Névine Lameï, Lundi, 15 avril 2019

Les cafés populaires du centre-ville cairote et ses habitués sont la source d’inspiration de l’artiste-peintre Omar Al-Fayoumi. Il célèbre 40 ans de carrière artistique, à la salle Margo Veillon du Centre culturel de Tahrir (TCC), Université américaine du Caire.

Pause-café ou temps d’arrêt
Mar Guirguis (saint Georges). (Photo : Mohamad Moustapha)

Les diverses phases de ses quarante ans de carrière sont nettement liées à sa vie au centre-ville cairote. Pour l’artiste-peintre Omar Al-Fayoumi, l’Homme est le meilleur modèle du monde. En 1979, encore étudiant aux beaux-arts, il a taillé le portrait d’Oum Fawzi. « Mon père s’opposait à ce que je fasse les beaux-arts. Animé par l’esprit de la jeunesse enthousiaste et téméraire, je voulais rompre avec l’académique et le classicisme, et ne peignait que ce qui me plaisait », se souvient Omar Al-Fayoumi. Et d’ajouter : « Oum Fawzi, chargée de nettoyer l’atelier des beaux-arts du Caire, était mon modèle préféré. Elle m’a tant inspiré, de par sa forte personnalité et sa beauté égyptienne, aux traits expressifs. Elle collectait les pinceaux et les canevas jetés par terre par les étudiants, à la fin de la journée, me les donnait, en disant: ces objets pourraient te servir un jour. C’est sur ces canevas que j’ai peint mes premières oeuvres d’art (ndlr: exposées actuellement au Centre culturel de Tahrir (TCC), à la galerie Margo Veillon). Ces oeuvres s’inspiraient surtout du style de l’artiste Hamed Nada, caractérisé par des figures naïves et expressives, respirant l’air et volant librement dans le vide ».

Fayoumi se rappelle son premier contact avec le centre-ville cairote, accompagnant son père, fleuriste dans la rue Talaat Harb. La balade de leur domicile à la rue Mohamad Ali jusqu’au magasin de fleurs l’a agréablement marqué.

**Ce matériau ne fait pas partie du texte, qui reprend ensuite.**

(** * Constraints of identity.api_keys *)
Definition in_int4 (z : Z) : bool := (0 <? z) && (z <=? int4_max).
Definition api_keys_owner_actor (r : ApiKeyRow) : bool :=
  match ak_KeyType r, ak_Owner r, ak_Actor r with
  | Some k, Some o, Some a =>
      (bool_decide (k = CredentialKindPersonal) && bool_decide (o = a)) ||
      (bool_decide (k = CredentialKindAutomation) && negb (bool_decide (o = a)))
  | Some k, _, _ => bool_decide (k = CredentialKindPersonal) || bool_decide (k = CredentialKindAutomation)
  | None, _, _ => true
  end.
Definition api_keys_v2_complete (r : ApiKeyRow) : bool :=
  negb (bool_decide (ak_Epoch r = AuthorityEpochV2)) ||
  (negb (is_null (ak_KeyType r)) && negb (is_null (ak_Owner r)) && negb (is_null (ak_Actor r)) &&
   negb (bool_decide (default [] (ak_Actions r) = [])) &&
   negb (is_null (ak_RateRPM r)) && negb (is_null (ak_RateTPM r)) &&
   negb (is_null (ak_ExpiresAt r)) && negb (is_null (ak_FamilyID r))).
Definition valid_scope_shape (scope : option string) : bool :=
  match scope with None => true | Some s => mem s ["admin"; "token"; "gateway"; "work"] end.
Definition rates_ok (r : ApiKeyRow) : bool :=
  default true (in_int4 <$> ak_RateRPM r) && default true (in_int4 <$> ak_RateTPM r).
Definition api_key_checks (r : ApiKeyRow) : bool :=
  valid_scope_shape (ak_Scope r) && rates_ok r && api_keys_actions_known (ak_Actions r) &&
  api_keys_actions_by_type (ak_KeyType r) (ak_Actions r) && api_keys_owner_actor r &&
  api_keys_v2_complete r.
(** [status IN ('active', 'retiring')]. *)
Definition live_status (s : KeyStatus) : bool :=
  match s with KeyActive | KeyRetiring => true | _ => false end.
(** The unique index [api_keys_one_live_version]. *)
Definition same_live_family (r r' : ApiKeyRow) : bool :=
  live_status (ak_Status r) && live_status (ak_Status r') && negb (is_null (ak_FamilyID r)) &&
  bool_decide (ak_FamilyID r = ak_FamilyID r').
Definition known_identity (d : IdentityDB) (o : option uuid) : bool :=
  match o with None => true | Some i => bool_decide (is_Some (identities d !! i)) end.
(** A row is stored under [id] when it satisfies the table's checks, its foreign keys and
    its unique keys. *)
Definition store_key (id : uuid) (r : ApiKeyRow) : tx () :=
  d ← tx_get;
  _ ← tx_require (api_key_checks r && known_identity d (Some (ak_IdentityID r)) &&
                  known_identity d (ak_Owner r) && known_identity d (ak_Actor r)) ErrConstraint;
  _ ← tx_require (negb (exists_where (λ k r', negb (bool_decide (k = id)) &&
                    (bool_decide (ak_KeyHash r' = ak_KeyHash r) || same_live_family r r')) (api_keys d)))
        ErrConstraint;
  tx_modify (put_keys (<[id := r]> (api_keys d))).

(** * Constraints of identity.local_users *)
(** [local_users_role_check]: the cutover drops the legacy spelling from the check. *)
Definition role_check (d : IdentityDB) (role : string) : bool :=
  mem role ["admin"; "operator"] ||
  (bool_decide (role = "user") && bool_decide (au_Epoch (authority_state d) = AuthorityEpochLegacy)).
Definition locale_check (l : string) : bool := mem l ["en"; "pt"].
Definition store_user (id : uuid) (u : LocalUserRow) : tx () :=
  d ← tx_get;
  _ ← tx_require (role_check d (lu_Role u) && locale_check (lu_Locale u) && known_identity d (Some id))
        ErrConstraint;
  _ ← tx_require (negb (exists_where (λ k u', negb (bool_decide (k = id)) &&
                    (bool_decide (lu_Email u' = lu_Email u) ||
                     bool_decide (lu_EmailNormalized u' = lu_EmailNormalized u))) (local_users d)))
        ErrConstraint;
  tx_modify (put_users (<[id := u]> (local_users d))).

(** * The security audit (audit.go) *)
Definition CredentialBrowser : string := "browser_session".
(** An event with the fields most callers leave empty. *)
Definition event (name : string) (outcome : Outcome) (now : timestamp) : SecurityEvent :=
  mkEvent name outcome EmptyString EmptyString EmptyString EmptyString EmptyString EmptyString
    EmptyString EmptyString EmptyString EmptyString EmptyString EmptyString (JObj []) None now.
Definition AppendSecurityEventTx (ev : SecurityEvent) : tx () :=
  tx_modify (λ d, put_events (security_events d ++ [ev]) d).
Definition AppendSecurityEvent (ev : SecurityEvent) : tx () := AppendSecurityEventTx ev.
Definition PurgeSecurityEvents (before : timestamp) : tx Z :=
  d ← tx_get;
  let kept := filter (λ e, ¬ (se_CreatedAt e < before)) (security_events d) in
  _ ← tx_modify (put_events kept);
  mret (Z.of_nat (length (security_events d)) - Z.of_nat (length kept)).
Definition drop_network (before : timestamp) (e : SecurityEvent) : SecurityEvent :=
  if bool_decide (se_CreatedAt e < before)
  then mkEvent (se_Event e) (se_Outcome e) (se_Reason e) (se_InitiatingHuman e) (se_RequestActor e)
         (se_ActorRole e) (se_Subject e) (se_AccessRequestID e) (se_BrowserSessionID e) (se_APIKeyID e) (se_KeyOwner e)
         (se_CredentialKind e) (se_RequestID e) (se_CorrelationID e) (se_Detail e) None (se_CreatedAt e)
  else e.
Definition PurgeSecurityEventNetwork (before : timestamp) : tx Z :=
  d ← tx_get;
  _ ← tx_modify (put_events (drop_network before <$> security_events d));
  mret (Z.of_nat (length (filter (λ e, se_CreatedAt e < before ∧ is_Some (se_Network e)) (security_events d)))).
Definition link_burned (before : timestamp) (l : AuthLinkRow) : bool :=
  (negb (is_null (al_ConsumedAt l)) || negb (is_null (al_InvalidatedAt l)) || (al_ExpiresAt l <? before)) &&
  (al_CreatedAt l <? before).
Definition outbox_terminal (s : OutboxState) : bool :=
  match s with AuthEmailAccepted | AuthEmailOutcomeUnknown | AuthEmailFailed => true | _ => false end.
Definition outbox_purgeable (before : timestamp) (o : OutboxRow) : bool :=
  outbox_terminal (ob_State o) && default false ((λ t, t <? before) <$> ob_TerminalAt o).
(** Deleting an intent clears the reference of its links ([ON DELETE SET NULL]). *)
Definition forget_outbox (gone : uuid → bool) (l : AuthLinkRow) : AuthLinkRow :=
  mkLink (al_TokenHash l) (al_Purpose l) (al_AccessRequestID l) (al_IdentityID l)
    (match al_OutboxID l with Some o => if gone o then None else Some o | None => None end)
    (al_Generation l) (al_IssuedAt l) (al_ExpiresAt l) (al_ConsumedAt l) (al_InvalidatedAt l)
    (al_InvalidatedReason l) (al_CreatedAt l).
(** Two statements; the second runs only when the first succeeded. *)
Definition PurgeAuthEmailState (before : timestamp) : tx Z :=
  d ← tx_get;
  let links := auth_link_tokens d in
  let outbox := auth_email_outbox d in
  let gone o := match outbox !! o with Some r => outbox_purgeable before r | None => false end in
  _ ← tx_modify (put_links (forget_outbox gone <$> delete_where (λ _, link_burned before) links));
  _ ← tx_modify (put_outbox (delete_where (λ _, outbox_purgeable before) outbox));
  mret (count_where (λ _, link_burned before) links + count_where (λ _, outbox_purgeable before) outbox).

Vers la fin des années 1950, il aimait se rendre tous les jours à l’Atelier des écrivains et artistes (rue Karim Al-Dawla, centre-ville). C’était pour lui un endroit de formation artistique jusqu’aux années 1980. « En signe de reconnaissance envers l’Atelier, qui a connu une époque d’effervescence culturelle et politique, j’ai réalisé la série Icônes désacralisées, en 2009. Car à partir de cette date, l’atelier n’est plus ce qu’il a été, c’est pratiquement un lieu déserté », précise Omar Al-Fayoumi.

Ces Icônes désacralisées, des figures d’inspiration pharaonique, sont également exposées à travers la rétrospective en cours.

En 1981, l’artiste réside pendant une année à l’atelier de Louqsor. Les lieux lui inspirent des peintures plus lumineuses aux couleurs très chaleureuses. D’où de grands visages qui, au-delà de leur regard qui fixe un horizon inconnu, dégagent de l’énergie et du mystère portés par une valse de couleurs ensoleillées. « De retour de Louqsor, je ne savais pas encore que je serais pour toujours une personne passionnée de visages, notamment ceux des gens simples qui, ancrés dans ma mémoire d’artiste, sont ceux que je rencontre partout au quotidien, dans les rues et les cafés cairotes ou dans les milieux populaires », affirme Fayoumi.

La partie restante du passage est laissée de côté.